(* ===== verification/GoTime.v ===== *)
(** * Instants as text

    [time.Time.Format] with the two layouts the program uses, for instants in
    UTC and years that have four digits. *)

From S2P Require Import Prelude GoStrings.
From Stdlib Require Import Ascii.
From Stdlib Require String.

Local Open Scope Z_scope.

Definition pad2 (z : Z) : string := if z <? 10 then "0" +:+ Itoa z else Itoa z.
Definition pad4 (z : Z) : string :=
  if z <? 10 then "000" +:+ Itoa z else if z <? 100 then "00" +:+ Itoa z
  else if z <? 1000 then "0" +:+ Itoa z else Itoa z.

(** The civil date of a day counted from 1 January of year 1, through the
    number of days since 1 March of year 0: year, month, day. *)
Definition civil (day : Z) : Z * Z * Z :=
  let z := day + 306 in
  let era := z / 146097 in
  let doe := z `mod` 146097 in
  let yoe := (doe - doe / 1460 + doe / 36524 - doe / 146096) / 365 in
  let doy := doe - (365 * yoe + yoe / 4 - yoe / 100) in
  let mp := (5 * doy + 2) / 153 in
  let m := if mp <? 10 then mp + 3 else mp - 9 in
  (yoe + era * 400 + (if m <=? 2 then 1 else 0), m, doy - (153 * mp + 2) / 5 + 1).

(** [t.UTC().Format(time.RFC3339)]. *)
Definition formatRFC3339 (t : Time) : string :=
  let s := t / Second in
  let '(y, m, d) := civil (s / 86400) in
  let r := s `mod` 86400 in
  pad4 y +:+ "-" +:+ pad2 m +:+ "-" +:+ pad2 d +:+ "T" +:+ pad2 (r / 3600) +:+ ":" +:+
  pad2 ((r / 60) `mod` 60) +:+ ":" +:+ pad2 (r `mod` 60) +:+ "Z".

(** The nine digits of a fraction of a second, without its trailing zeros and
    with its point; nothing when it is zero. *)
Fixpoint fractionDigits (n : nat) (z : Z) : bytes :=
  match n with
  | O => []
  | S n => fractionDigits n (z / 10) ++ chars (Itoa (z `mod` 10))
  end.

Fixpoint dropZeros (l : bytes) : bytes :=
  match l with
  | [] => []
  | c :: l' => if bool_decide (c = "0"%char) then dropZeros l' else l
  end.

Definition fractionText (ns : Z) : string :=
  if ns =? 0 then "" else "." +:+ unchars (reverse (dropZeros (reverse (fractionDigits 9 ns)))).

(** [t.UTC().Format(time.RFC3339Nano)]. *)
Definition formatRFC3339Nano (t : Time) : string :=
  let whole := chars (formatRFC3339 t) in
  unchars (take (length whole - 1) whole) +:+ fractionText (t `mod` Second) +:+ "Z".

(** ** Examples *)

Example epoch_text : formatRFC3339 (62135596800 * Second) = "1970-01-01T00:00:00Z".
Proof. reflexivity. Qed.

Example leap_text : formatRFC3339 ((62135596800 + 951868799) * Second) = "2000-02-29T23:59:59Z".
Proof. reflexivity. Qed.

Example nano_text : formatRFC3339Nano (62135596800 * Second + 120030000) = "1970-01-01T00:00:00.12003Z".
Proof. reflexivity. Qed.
-=-=-
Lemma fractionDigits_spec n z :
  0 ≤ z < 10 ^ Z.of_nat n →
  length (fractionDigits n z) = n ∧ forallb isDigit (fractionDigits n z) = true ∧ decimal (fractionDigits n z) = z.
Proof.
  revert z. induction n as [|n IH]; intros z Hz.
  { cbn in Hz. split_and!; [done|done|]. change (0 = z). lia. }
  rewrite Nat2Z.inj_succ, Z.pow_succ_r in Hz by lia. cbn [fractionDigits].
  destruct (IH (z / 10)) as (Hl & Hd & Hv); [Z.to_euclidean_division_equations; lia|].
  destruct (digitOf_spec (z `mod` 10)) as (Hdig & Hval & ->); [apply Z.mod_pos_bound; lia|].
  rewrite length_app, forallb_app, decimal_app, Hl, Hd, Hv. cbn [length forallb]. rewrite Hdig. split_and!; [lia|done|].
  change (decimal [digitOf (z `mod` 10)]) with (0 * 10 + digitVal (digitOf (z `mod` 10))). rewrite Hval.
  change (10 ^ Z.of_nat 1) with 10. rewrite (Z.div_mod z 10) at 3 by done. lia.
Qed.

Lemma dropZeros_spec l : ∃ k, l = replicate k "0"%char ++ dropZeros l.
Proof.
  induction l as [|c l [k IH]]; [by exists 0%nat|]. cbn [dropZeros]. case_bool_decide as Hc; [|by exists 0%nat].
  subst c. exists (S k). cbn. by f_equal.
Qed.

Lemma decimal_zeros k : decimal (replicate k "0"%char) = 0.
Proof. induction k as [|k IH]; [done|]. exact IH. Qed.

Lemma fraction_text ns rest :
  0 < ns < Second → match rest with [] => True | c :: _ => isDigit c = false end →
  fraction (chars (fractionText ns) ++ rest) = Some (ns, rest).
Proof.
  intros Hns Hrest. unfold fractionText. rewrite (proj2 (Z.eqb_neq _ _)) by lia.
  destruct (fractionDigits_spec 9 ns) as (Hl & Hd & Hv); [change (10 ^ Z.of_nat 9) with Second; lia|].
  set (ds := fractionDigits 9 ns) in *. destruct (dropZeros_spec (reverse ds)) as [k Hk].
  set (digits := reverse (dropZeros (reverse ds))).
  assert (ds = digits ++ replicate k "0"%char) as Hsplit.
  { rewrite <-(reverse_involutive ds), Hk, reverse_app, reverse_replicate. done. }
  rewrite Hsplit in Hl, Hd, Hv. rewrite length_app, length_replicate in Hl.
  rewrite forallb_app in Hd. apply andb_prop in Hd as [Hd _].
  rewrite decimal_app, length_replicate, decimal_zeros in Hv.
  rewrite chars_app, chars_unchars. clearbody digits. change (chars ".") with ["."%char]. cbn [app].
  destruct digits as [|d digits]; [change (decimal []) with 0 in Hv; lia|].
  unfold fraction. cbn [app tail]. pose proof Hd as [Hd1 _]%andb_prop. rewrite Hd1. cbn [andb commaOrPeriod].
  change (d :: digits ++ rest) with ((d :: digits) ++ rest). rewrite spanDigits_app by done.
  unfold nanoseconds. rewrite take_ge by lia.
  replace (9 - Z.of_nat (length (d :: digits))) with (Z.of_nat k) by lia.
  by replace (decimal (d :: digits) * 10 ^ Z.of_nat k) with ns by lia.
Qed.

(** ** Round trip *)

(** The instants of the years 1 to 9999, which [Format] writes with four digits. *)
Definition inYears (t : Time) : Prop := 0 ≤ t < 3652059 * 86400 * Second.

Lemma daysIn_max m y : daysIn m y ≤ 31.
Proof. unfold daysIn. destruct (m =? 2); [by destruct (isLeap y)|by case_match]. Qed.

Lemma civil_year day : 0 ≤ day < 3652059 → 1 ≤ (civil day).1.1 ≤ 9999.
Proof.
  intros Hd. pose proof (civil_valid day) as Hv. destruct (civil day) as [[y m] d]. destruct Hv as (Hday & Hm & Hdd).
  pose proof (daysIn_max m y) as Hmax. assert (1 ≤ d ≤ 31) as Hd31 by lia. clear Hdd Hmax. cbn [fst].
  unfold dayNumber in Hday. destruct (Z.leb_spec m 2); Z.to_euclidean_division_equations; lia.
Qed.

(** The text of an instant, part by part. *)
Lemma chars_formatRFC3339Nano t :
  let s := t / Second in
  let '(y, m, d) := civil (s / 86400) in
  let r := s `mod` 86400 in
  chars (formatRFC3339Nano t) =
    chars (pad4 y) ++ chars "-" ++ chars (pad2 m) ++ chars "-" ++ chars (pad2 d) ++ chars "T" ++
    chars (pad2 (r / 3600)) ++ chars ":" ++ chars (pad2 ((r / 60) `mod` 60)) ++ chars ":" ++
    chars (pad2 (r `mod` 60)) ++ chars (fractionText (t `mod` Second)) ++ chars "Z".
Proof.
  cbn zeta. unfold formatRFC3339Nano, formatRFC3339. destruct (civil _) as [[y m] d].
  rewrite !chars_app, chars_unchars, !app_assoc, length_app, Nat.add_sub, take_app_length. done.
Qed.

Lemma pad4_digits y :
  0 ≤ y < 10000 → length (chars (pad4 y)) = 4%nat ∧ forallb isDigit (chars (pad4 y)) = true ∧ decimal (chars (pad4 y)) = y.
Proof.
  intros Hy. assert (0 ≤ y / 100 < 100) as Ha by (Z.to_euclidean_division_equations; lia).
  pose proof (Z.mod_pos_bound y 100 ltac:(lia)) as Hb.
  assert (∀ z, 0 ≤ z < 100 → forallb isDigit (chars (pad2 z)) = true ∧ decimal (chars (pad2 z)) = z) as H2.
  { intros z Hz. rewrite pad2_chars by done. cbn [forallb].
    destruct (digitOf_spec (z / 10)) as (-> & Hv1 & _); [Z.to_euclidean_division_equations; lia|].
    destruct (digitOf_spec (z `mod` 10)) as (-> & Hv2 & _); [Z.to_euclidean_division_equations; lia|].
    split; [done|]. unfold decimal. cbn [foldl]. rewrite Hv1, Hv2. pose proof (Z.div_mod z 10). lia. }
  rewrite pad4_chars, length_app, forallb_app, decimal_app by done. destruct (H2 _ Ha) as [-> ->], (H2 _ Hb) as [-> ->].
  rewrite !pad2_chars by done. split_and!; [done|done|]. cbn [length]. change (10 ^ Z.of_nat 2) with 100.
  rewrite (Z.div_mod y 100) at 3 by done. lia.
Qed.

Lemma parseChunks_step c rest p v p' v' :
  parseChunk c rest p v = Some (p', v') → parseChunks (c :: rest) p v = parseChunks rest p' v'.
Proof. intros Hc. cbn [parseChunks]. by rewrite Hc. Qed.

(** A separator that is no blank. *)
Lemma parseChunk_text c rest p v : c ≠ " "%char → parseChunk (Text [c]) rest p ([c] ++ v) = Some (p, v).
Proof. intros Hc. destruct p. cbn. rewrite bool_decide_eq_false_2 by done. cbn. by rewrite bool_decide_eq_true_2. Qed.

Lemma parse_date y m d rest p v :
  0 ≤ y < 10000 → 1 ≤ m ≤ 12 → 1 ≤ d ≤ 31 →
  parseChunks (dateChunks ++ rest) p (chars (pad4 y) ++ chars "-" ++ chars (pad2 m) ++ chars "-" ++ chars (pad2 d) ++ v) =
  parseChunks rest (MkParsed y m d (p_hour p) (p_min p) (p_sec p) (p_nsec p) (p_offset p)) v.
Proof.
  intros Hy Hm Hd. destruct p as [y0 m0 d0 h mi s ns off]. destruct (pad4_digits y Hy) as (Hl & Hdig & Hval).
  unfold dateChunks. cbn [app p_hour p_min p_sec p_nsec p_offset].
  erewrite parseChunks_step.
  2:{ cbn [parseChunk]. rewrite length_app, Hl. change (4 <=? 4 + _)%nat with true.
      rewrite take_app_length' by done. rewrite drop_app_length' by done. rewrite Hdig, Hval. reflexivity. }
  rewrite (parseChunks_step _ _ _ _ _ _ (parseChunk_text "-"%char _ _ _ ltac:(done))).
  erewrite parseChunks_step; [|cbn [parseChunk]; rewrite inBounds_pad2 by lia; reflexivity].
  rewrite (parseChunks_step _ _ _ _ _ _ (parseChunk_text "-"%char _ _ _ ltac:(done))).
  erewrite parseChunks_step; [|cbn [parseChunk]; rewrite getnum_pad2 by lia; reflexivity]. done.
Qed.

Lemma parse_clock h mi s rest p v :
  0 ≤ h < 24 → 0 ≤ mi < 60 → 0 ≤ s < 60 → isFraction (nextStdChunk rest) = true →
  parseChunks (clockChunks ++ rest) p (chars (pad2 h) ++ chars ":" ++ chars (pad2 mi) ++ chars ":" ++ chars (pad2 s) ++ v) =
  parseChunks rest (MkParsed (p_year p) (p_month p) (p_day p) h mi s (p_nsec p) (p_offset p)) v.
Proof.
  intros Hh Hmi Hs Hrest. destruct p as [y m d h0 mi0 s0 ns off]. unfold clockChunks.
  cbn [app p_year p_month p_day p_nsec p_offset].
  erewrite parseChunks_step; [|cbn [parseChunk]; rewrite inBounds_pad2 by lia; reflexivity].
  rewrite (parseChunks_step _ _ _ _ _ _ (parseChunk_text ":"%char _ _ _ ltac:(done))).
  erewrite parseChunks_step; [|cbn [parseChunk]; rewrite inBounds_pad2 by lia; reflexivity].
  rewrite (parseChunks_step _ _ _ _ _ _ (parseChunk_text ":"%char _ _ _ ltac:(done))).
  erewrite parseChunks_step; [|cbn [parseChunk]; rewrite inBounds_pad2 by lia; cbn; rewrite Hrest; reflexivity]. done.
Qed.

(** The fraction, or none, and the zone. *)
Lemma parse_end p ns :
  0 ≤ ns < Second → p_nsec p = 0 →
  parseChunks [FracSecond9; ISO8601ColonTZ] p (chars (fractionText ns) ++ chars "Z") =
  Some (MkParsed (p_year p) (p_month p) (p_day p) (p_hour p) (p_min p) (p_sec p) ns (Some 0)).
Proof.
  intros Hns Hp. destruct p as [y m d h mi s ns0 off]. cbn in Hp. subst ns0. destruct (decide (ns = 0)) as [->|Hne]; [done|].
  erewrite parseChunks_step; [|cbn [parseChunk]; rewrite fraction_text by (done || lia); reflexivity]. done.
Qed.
-=-=-
TASK DIRECTIONS »
Could you reproduce, exactly, every line above from the line with "intros Hns Hrest." to the line with "(** ** Round trip *)", and no other line? Both ends count.

EXERCISE ANSWER »
  intros Hns Hrest. unfold fractionText. rewrite (proj2 (Z.eqb_neq _ _)) by lia.
  destruct (fractionDigits_spec 9 ns) as (Hl & Hd & Hv); [change (10 ^ Z.of_nat 9) with Second; lia|].
  set (ds := fractionDigits 9 ns) in *. destruct (dropZeros_spec (reverse ds)) as [k Hk].
  set (digits := reverse (dropZeros (reverse ds))).
  assert (ds = digits ++ replicate k "0"%char) as Hsplit.
  { rewrite <-(reverse_involutive ds), Hk, reverse_app, reverse_replicate. done. }
  rewrite Hsplit in Hl, Hd, Hv. rewrite length_app, length_replicate in Hl.
  rewrite forallb_app in Hd. apply andb_prop in Hd as [Hd _].
  rewrite decimal_app, length_replicate, decimal_zeros in Hv.
  rewrite chars_app, chars_unchars. clearbody digits. change (chars ".") with ["."%char]. cbn [app].
  destruct digits as [|d digits]; [change (decimal []) with 0 in Hv; lia|].
  unfold fraction. cbn [app tail]. pose proof Hd as [Hd1 _]%andb_prop. rewrite Hd1. cbn [andb commaOrPeriod].
  change (d :: digits ++ rest) with ((d :: digits) ++ rest). rewrite spanDigits_app by done.
  unfold nanoseconds. rewrite take_ge by lia.
  replace (9 - Z.of_nat (length (d :: digits))) with (Z.of_nat k) by lia.
  by replace (decimal (d :: digits) * 10 ^ Z.of_nat k) with ns by lia.
Qed.

(** ** Round trip *)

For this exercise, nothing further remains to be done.